- [What to do] Every line of the entries below from the one containing "(emails w) x (calls w)." to the one containing "(emails w) (logs w) x.", both ends included, must be written out exactly. No other line belongs in the answer.

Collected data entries
-=-=-

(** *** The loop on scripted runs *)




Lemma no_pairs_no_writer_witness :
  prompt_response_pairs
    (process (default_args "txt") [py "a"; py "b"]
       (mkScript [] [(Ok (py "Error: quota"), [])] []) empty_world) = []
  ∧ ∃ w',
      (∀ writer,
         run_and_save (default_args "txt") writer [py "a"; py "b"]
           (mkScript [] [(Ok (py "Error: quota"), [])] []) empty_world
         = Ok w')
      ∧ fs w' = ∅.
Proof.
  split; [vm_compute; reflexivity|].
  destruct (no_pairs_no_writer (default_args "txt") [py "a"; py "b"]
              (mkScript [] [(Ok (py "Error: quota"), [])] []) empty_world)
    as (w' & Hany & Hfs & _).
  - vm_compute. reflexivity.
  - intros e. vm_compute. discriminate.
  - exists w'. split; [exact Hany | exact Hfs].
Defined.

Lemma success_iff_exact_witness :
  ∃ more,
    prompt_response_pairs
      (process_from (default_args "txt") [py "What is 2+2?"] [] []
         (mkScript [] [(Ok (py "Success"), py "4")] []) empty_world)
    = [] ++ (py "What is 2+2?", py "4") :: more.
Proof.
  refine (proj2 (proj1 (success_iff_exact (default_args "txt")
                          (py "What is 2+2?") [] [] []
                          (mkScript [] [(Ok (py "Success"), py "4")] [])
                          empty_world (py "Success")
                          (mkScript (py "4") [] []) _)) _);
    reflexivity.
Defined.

-=-=-

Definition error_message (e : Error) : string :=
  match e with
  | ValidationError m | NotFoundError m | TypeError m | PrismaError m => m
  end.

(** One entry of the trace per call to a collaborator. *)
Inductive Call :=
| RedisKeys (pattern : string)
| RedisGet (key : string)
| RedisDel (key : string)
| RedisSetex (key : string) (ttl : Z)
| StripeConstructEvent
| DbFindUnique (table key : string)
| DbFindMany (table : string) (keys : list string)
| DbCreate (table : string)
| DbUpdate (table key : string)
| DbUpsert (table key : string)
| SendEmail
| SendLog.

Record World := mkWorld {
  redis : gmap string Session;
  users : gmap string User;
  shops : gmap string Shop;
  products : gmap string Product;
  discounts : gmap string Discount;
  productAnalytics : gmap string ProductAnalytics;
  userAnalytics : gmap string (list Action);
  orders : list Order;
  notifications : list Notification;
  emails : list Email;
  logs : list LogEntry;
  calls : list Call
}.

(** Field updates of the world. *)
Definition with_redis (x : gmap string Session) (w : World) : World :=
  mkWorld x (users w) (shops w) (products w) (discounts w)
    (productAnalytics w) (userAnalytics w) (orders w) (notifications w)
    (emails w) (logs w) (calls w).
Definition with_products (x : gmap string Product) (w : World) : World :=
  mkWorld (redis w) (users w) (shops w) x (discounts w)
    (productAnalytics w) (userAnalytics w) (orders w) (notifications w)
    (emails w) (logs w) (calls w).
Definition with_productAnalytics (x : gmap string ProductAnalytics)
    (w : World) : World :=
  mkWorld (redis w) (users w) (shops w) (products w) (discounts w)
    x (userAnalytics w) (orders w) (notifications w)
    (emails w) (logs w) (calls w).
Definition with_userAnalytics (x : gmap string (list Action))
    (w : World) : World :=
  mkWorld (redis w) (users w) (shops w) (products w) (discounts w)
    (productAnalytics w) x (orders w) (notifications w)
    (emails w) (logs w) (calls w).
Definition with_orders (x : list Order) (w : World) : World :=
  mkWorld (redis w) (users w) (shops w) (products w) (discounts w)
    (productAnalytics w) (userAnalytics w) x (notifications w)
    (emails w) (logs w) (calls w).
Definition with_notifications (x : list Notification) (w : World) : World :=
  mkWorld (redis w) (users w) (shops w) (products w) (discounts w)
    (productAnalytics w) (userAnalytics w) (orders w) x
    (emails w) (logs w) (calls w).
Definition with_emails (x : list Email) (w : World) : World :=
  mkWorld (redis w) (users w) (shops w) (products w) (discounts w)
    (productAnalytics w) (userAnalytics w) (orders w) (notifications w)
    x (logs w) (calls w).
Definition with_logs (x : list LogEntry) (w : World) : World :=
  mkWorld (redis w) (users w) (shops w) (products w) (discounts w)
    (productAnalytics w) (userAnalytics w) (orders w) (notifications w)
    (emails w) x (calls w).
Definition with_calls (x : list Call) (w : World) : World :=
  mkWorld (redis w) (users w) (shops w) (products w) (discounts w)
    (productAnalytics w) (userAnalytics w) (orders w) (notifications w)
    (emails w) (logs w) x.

-=-=-

- [Solution to this exercise]
    (emails w) x (calls w).
Definition with_calls (x : list Call) (w : World) : World :=
  mkWorld (redis w) (users w) (shops w) (products w) (discounts w)
    (productAnalytics w) (userAnalytics w) (orders w) (notifications w)
    (emails w) (logs w) x.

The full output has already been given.